◆ Exercise description: All that should come back is the lines of the data below from the one containing "(** The loop" to the one containing "destruct (strip_pass ignored cleaned) as [c b] eqn:E. simpl", inclusive, exactly as they stand.

◆ Data section:
Lemma all_chars_take f n s :
  Py.all_chars f s = true -> Py.all_chars f (Py.take n s) = true.
Proof.
  revert s. induction n as [|n IH]; intros [|c t]; simpl; auto.
  intros H. apply andb_true_iff in H. destruct H as [H1 H2].
  rewrite H1. simpl. now apply IH.
Qed.

Lemma all_chars_drop_last f k s :
  Py.all_chars f s = true -> Py.all_chars f (Py.drop_last k s) = true.
Proof.
  destruct k; simpl; [reflexivity|]. apply all_chars_take.
Qed.

End StringFacts.

(** ** The tokenizer *)

Section Tokenizer.

Variable ignored : list string.

(** One [ign] never lengthens the token, and once [stripping] is set the
    token is shorter than the one the pass started from (of length [n]). *)
Lemma strip_ign_measure n cleaned stripping ign :
  (0 < n)%nat ->
  (String.length cleaned <= n)%nat ->
  (stripping = true -> (String.length cleaned < n)%nat) ->
  (String.length (strip_ign (cleaned, stripping) ign).1 <= n)%nat /\
  ((strip_ign (cleaned, stripping) ign).2 = true ->
   (String.length (strip_ign (cleaned, stripping) ign).1 < n)%nat).
Proof.
  intros Hn Hle Hlt. unfold strip_ign.
  destruct ign as [|a ign'].
  - rewrite startswith_empty, endswith_empty. simpl. lia.
  - assert (Hk : (0 < String.length (String a ign'))%nat) by (simpl; lia).
    generalize dependent (String a ign'). intros ign Hk.
    destruct (Py.startswith cleaned ign) eqn:Hs;
      destruct (Py.endswith _ ign) eqn:He; cbn [fst snd];
      try apply startswith_length in Hs; try apply endswith_length in He;
      unfold Py.drop_last;
      try (destruct (String.length ign) eqn:E; [lia|]);
      rewrite ?length_take, ?length_drop in *; try lia.
    auto.
Qed.

Lemma strip_fold_measure n igns cleaned stripping :
  (0 < n)%nat ->
  (String.length cleaned <= n)%nat ->
  (stripping = true -> (String.length cleaned < n)%nat) ->
  (String.length (foldl strip_ign (cleaned, stripping) igns).1 <= n)%nat /\
  ((foldl strip_ign (cleaned, stripping) igns).2 = true ->
   (String.length (foldl strip_ign (cleaned, stripping) igns).1 < n)%nat).
Proof.
  intros Hn. revert cleaned stripping.
  induction igns as [|ign igns IH]; intros cleaned stripping Hle Hlt;
    cbn [foldl].
  - auto.
  - pose proof (strip_ign_measure n cleaned stripping ign Hn Hle Hlt) as H.
    destruct (strip_ign (cleaned, stripping) ign) as [c b] eqn:E.
    cbn [fst snd] in H. apply IH; tauto.
Qed.

(** A pass that sets [stripping] strictly shortens a non-empty token. *)
Lemma strip_pass_shortens cleaned :
  cleaned <> EmptyString ->
  (String.length (strip_pass ignored cleaned).1 <= String.length cleaned)%nat /\
  ((strip_pass ignored cleaned).2 = true ->
   (String.length (strip_pass ignored cleaned).1 < String.length cleaned)%nat).
Proof.
  intros Hne. unfold strip_pass.
  apply strip_fold_measure; [|lia|discriminate].
  destruct cleaned; [congruence|simpl; lia].
Qed.

(** The loop ends when the fuel is at least the length of the token. *)
Lemma strip_loop_terminates fuel cleaned stripping :
  (String.length cleaned <= fuel)%nat ->
  exists cleaned', strip_loop fuel ignored cleaned stripping = Ok cleaned'.
Proof.
  revert cleaned stripping.
  induction fuel as [|fuel IH]; intros cleaned stripping Hlen.
  - destruct cleaned; [|simpl in Hlen; lia].
    exists EmptyString. simpl. now rewrite andb_false_r.
  - simpl. destruct (stripping && Py.nonempty cleaned) eqn:Hc; [|eauto].
    apply andb_true_iff in Hc. destruct Hc as [_ Hne].
    apply nonempty_true in Hne.
    destruct (strip_pass_shortens cleaned Hne) as [Hle Hlt].
    destruct (strip_pass ignored cleaned) as [c b] eqn:E. simpl in *.
    destruct b.
    + apply IH. specialize (Hlt eq_refl). lia.
    + destruct fuel; simpl; eauto.
Qed.

End Tokenizer.

(** ** [str.split()] *)

Section Split.

Lemma cons_first_Forall (P Q : string -> Prop) c pieces :
  Q (String c EmptyString) ->
  (forall w, P w -> Q (String c w)) ->
  (forall w, P w -> Q w) ->
  Forall P pieces -> Forall Q (Py.cons_first c pieces).
Proof.
  intros Hc Hw Hmono HP. destruct HP as [|w ws Hw0 Hws]; simpl.
  - constructor; [exact Hc|constructor].
  - constructor; [auto|]. eapply Forall_impl; eauto.
Qed.

(** Every piece of a split is a non-empty run without whitespace, no
    longer than the text. *)
Lemma split_pieces s :
  Forall (fun raw => raw <> EmptyString /\ spaceless raw /\
                     (String.length raw <= String.length s)%nat)
         (Py.split s).
Proof.
  unfold spaceless.
  induction s as [|c t IH]; [constructor|].
  assert (Hweak : Forall (fun raw => raw <> EmptyString /\
             Py.all_chars (fun c => negb (Py.isspace c)) raw = true /\
             (String.length raw <= String.length (String c t))%nat)
           (Py.split t)).
  { eapply Forall_impl; [exact IH|]. simpl. intros raw (?&?&?). auto with lia. }
  cbn [Py.split]. destruct (Py.isspace c) eqn:Hc; [exact Hweak|].
  destruct t as [|c' t'].
  - constructor; [|constructor]. simpl. rewrite Hc. auto with lia.
  - destruct (Py.isspace c') eqn:Hc'.
    + constructor; [|exact Hweak]. simpl. rewrite Hc. repeat split; [discriminate|lia].
    + eapply cons_first_Forall; [| | |exact IH].
      * simpl. rewrite Hc. repeat split; [discriminate|lia].
      * intros w (_&Hw&Hl). cbn [Py.all_chars String.length] in *.
        rewrite Hc, Hw. repeat split; [discriminate|lia].
      * cbn [String.length]. intros w (?&?&?). auto with lia.
Qed.

(** A non-empty string without whitespace splits into itself. *)
Lemma split_spaceless s :
  s <> EmptyString -> spaceless s -> Py.split s = [s].
Proof.
  unfold spaceless.
  induction s as [|c t IH]; [congruence|]. intros _ H.
  cbn [Py.all_chars] in H. apply andb_true_iff in H. destruct H as [Hc Ht].
  apply negb_true_iff in Hc. cbn [Py.split]. rewrite Hc.
  destruct t as [|c' t']; [reflexivity|].
  pose proof Ht as Ht'. cbn [Py.all_chars] in Ht'.
  apply andb_true_iff in Ht'. destruct Ht' as [Hc' _].
  apply negb_true_iff in Hc'. rewrite Hc'.
  rewrite IH; [reflexivity|discriminate|exact Ht].
Qed.

End Split.

Section TokenizerResults.

Variable ignored : list string.

Lemma strip_ign_spaceless cleaned stripping ign :
  spaceless cleaned -> spaceless (strip_ign (cleaned, stripping) ign).1.
Proof.
  unfold spaceless, strip_ign. intros H.
  destruct (Py.startswith cleaned ign); destruct (Py.endswith _ ign);
    cbn [fst snd]; auto using all_chars_drop, all_chars_drop_last.
Qed.

Lemma strip_fold_spaceless igns cleaned stripping :
  spaceless cleaned ->
  spaceless (foldl strip_ign (cleaned, stripping) igns).1.
Proof.
  revert cleaned stripping.
  induction igns as [|ign igns IH]; intros cleaned stripping H; cbn [foldl].
  - exact H.
  - pose proof (strip_ign_spaceless cleaned stripping ign H) as H1.
    destruct (strip_ign (cleaned, stripping) ign) as [c b]. apply IH, H1.
Qed.

(** A turn that leaves [stripping] unset matched on neither edge. *)
Lemma strip_ign_unset cleaned stripping ign c :
  strip_ign (cleaned, stripping) ign = (c, false) ->
  c = cleaned /\ stripping = false /\
  Py.startswith cleaned ign = false /\ Py.endswith cleaned ign = false.
Proof.
  unfold strip_ign.
  destruct (Py.startswith cleaned ign) eqn:Hs.
  - destruct (Py.endswith _ ign); intros [=].
  - destruct (Py.endswith cleaned ign) eqn:He; intros [=]. auto.
Qed.

Lemma strip_fold_unset igns cleaned stripping c :
  foldl strip_ign (cleaned, stripping) igns = (c, false) ->
  c = cleaned /\ stripping = false /\ no_edge_match igns cleaned.
Proof.
  unfold no_edge_match. revert cleaned stripping.
  induction igns as [|ign igns IH]; intros cleaned stripping; cbn [foldl].
  - intros [= -> ->]. auto.
  - destruct (strip_ign (cleaned, stripping) ign) as [c1 b1] eqn:E.
    intros H. apply IH in H. destruct H as (-> & -> & Hrest).
    apply strip_ign_unset in E. destruct E as (-> & -> & Hs & He). auto.
Qed.

Lemma strip_fold_no_match igns cleaned :
  no_edge_match igns cleaned ->
  foldl strip_ign (cleaned, false) igns = (cleaned, false).
Proof.
  unfold no_edge_match.
  induction 1 as [|ign igns [Hs He] _ IH]; cbn [foldl]; [reflexivity|].
  unfold strip_ign at 2. now rewrite Hs, He.
Qed.

(** What the loop hands over is empty or has no ignored edge. *)
Lemma strip_loop_result fuel cleaned stripping cleaned' :
  (stripping = false -> no_edge_match ignored cleaned) ->
  strip_loop fuel ignored cleaned stripping = Ok cleaned' ->
  cleaned' = EmptyString \/ no_edge_match ignored cleaned'.
Proof.
  revert cleaned stripping.
  induction fuel as [|fuel IH]; intros cleaned stripping Hinv; cbn [strip_loop];
    destruct (stripping && Py.nonempty cleaned) eqn:Hc; try discriminate.
  - intros [= <-]. apply andb_false_iff in Hc. destruct Hc as [Hc|Hc]; auto.
    destruct cleaned; [auto|discriminate].
  - destruct (strip_pass ignored cleaned) as [c b] eqn:E. apply IH.
    intros ->. apply strip_fold_unset in E. destruct E as (-> & _ & H). exact H.
  - intros [= <-]. apply andb_false_iff in Hc. destruct Hc as [Hc|Hc]; auto.
    destruct cleaned; [auto|discriminate].
Qed.

Lemma strip_loop_spaceless fuel cleaned stripping cleaned' :
  spaceless cleaned ->
  strip_loop fuel ignored cleaned stripping = Ok cleaned' ->
  spaceless cleaned'.
Proof.
  revert cleaned stripping.
  induction fuel as [|fuel IH]; intros cleaned stripping Hsp; cbn [strip_loop];
    destruct (stripping && Py.nonempty cleaned); try discriminate;
    try (intros [= <-]; exact Hsp).
  pose proof (strip_fold_spaceless ignored cleaned false Hsp) as H.
  fold (strip_pass ignored cleaned) in H.
  destruct (strip_pass ignored cleaned) as [c b]. apply IH, H.
Qed.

◆ Solution:
(** The loop ends when the fuel is at least the length of the token. *)
Lemma strip_loop_terminates fuel cleaned stripping :
  (String.length cleaned <= fuel)%nat ->
  exists cleaned', strip_loop fuel ignored cleaned stripping = Ok cleaned'.
Proof.
  revert cleaned stripping.
  induction fuel as [|fuel IH]; intros cleaned stripping Hlen.
  - destruct cleaned; [|simpl in Hlen; lia].
    exists EmptyString. simpl. now rewrite andb_false_r.
  - simpl. destruct (stripping && Py.nonempty cleaned) eqn:Hc; [|eauto].
    apply andb_true_iff in Hc. destruct Hc as [_ Hne].
    apply nonempty_true in Hne.
    destruct (strip_pass_shortens cleaned Hne) as [Hle Hlt].
    destruct (strip_pass ignored cleaned) as [c b] eqn:E. simpl in *.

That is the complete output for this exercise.